▶ Brief
Copy the lines below verbatim. Begin with the first and end with the line containing "exists root. split; [exact E|].".

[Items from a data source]
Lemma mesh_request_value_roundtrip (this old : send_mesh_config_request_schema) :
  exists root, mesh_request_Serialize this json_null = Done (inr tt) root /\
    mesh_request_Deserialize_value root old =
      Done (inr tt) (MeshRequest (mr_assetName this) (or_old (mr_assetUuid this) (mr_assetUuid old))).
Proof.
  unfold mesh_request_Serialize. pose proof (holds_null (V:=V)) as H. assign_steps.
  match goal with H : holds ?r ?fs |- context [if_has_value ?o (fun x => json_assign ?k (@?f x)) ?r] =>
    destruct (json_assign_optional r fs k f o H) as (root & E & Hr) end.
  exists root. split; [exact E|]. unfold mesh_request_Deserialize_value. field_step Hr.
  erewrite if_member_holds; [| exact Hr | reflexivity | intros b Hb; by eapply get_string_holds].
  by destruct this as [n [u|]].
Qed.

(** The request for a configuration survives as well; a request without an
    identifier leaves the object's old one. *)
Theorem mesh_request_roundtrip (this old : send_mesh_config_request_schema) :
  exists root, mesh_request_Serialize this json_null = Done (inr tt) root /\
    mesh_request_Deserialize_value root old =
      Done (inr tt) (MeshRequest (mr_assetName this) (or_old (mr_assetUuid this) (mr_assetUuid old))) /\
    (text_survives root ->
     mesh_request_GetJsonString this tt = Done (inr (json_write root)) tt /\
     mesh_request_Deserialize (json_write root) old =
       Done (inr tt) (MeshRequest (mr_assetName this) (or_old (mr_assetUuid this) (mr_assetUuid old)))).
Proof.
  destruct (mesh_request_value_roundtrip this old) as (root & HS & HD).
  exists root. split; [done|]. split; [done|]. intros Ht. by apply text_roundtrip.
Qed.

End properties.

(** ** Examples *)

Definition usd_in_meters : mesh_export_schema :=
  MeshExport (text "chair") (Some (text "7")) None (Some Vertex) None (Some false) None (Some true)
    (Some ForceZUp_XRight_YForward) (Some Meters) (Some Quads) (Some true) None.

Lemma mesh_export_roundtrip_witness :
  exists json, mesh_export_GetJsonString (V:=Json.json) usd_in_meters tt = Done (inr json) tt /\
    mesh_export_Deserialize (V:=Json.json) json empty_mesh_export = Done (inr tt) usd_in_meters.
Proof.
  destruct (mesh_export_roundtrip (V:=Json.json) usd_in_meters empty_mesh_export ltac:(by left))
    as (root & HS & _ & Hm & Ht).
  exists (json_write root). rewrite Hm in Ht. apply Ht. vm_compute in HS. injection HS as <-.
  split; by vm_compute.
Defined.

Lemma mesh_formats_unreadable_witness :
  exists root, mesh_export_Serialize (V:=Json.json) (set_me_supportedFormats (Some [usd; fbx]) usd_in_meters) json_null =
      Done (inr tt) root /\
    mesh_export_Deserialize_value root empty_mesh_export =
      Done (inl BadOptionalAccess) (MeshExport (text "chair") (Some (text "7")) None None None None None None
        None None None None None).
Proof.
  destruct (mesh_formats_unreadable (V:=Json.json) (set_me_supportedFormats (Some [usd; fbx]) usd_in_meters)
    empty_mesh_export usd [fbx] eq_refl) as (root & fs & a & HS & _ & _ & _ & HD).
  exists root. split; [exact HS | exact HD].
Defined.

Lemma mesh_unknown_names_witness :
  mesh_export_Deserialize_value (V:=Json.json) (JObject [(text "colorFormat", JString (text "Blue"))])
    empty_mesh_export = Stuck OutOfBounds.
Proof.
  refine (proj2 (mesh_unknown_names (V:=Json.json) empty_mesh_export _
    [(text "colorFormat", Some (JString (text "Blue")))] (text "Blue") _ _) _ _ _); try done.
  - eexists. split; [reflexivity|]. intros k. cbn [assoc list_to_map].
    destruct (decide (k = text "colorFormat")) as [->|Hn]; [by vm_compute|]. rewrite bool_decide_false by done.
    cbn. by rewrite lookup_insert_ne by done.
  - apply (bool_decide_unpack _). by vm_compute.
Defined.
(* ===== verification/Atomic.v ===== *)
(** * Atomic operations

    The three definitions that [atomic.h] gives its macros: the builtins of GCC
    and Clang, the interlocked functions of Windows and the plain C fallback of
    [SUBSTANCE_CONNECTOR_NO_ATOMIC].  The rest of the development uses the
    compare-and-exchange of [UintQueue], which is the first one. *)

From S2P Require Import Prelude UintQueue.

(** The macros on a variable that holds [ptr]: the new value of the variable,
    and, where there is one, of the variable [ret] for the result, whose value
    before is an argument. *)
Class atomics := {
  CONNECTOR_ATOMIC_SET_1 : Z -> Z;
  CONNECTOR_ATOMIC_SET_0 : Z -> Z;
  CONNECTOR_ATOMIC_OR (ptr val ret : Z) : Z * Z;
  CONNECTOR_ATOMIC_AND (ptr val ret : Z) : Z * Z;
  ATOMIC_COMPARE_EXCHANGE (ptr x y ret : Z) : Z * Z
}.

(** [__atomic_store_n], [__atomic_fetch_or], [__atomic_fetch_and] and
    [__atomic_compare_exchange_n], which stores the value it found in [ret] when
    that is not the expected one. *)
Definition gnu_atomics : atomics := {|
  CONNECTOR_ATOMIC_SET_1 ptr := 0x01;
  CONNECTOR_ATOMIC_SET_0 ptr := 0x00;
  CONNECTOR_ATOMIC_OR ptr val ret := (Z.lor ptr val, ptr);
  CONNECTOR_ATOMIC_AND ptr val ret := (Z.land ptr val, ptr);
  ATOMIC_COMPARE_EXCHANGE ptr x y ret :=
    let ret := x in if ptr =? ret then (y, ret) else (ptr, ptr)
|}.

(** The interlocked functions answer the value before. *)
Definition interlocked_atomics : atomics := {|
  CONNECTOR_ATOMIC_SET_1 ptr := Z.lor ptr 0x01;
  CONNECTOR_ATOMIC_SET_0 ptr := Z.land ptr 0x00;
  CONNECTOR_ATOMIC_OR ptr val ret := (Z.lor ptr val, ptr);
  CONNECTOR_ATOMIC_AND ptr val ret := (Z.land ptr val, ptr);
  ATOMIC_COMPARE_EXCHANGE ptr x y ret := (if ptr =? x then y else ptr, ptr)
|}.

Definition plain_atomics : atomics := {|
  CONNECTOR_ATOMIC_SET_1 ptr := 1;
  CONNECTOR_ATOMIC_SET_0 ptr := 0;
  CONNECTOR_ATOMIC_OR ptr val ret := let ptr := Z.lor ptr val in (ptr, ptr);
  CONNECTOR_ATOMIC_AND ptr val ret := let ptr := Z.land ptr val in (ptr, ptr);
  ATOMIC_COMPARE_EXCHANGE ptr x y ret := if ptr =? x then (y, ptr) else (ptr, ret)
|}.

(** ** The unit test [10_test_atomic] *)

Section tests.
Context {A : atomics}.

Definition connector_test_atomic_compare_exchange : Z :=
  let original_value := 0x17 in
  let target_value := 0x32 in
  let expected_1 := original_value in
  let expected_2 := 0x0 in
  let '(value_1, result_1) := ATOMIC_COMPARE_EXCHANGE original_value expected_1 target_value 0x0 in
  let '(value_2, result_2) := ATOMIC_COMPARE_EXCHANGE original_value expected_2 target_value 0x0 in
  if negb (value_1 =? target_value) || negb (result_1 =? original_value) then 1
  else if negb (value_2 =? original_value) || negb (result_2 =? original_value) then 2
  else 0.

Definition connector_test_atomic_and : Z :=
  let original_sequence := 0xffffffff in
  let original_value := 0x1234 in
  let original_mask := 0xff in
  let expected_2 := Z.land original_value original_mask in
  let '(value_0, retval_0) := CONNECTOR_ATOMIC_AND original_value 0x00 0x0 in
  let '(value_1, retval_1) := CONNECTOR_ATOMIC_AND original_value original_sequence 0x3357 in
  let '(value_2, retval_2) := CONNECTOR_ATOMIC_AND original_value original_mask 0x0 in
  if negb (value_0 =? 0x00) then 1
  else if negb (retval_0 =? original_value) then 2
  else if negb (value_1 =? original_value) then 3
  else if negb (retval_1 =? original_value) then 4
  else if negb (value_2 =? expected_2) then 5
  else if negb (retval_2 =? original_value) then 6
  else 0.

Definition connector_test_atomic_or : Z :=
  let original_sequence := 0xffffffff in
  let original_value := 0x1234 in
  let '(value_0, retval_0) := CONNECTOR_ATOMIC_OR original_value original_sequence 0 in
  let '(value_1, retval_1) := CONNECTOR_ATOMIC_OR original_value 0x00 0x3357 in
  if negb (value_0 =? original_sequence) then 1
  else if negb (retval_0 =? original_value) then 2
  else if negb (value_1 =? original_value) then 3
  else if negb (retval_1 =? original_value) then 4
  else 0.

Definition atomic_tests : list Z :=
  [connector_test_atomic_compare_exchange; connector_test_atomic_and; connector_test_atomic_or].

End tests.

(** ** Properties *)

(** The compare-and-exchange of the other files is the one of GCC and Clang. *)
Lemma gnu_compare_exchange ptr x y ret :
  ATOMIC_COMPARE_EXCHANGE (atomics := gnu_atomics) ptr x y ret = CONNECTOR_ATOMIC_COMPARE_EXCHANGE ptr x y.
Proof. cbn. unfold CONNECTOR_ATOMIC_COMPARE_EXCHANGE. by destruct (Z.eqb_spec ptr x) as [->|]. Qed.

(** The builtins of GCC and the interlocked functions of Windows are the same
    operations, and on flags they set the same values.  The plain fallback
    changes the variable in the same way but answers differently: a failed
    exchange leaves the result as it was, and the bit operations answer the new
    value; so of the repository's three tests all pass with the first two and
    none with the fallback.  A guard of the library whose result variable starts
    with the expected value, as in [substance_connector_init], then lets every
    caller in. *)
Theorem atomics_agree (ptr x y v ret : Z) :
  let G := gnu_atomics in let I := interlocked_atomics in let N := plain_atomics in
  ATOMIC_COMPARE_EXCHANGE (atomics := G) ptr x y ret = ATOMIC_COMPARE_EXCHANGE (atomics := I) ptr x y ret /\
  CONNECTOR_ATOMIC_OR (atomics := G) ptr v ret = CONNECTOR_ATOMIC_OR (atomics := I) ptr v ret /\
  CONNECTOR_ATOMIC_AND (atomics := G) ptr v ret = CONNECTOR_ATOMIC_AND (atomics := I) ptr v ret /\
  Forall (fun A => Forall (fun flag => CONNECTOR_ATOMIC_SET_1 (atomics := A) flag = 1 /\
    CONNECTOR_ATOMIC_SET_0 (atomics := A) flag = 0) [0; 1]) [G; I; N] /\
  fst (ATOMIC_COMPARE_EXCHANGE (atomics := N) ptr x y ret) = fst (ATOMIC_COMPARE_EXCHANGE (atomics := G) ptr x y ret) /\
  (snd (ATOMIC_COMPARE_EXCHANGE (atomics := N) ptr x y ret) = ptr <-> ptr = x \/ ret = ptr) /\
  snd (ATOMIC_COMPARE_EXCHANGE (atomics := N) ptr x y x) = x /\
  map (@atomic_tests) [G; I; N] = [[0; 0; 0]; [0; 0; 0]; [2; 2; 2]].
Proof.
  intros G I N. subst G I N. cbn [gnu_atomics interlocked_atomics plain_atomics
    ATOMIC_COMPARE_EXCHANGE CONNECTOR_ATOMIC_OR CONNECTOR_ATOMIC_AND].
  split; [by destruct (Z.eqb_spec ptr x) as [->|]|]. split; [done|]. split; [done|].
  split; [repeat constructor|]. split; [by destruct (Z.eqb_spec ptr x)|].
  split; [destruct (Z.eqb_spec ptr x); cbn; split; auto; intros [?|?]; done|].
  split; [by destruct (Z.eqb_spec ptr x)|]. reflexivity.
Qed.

▶ Exercise output
Lemma mesh_request_value_roundtrip (this old : send_mesh_config_request_schema) :
  exists root, mesh_request_Serialize this json_null = Done (inr tt) root /\
    mesh_request_Deserialize_value root old =
      Done (inr tt) (MeshRequest (mr_assetName this) (or_old (mr_assetUuid this) (mr_assetUuid old))).
Proof.
  unfold mesh_request_Serialize. pose proof (holds_null (V:=V)) as H. assign_steps.
  match goal with H : holds ?r ?fs |- context [if_has_value ?o (fun x => json_assign ?k (@?f x)) ?r] =>
    destruct (json_assign_optional r fs k f o H) as (root & E & Hr) end.
  exists root. split; [exact E|]. unfold mesh_request_Deserialize_value. field_step Hr.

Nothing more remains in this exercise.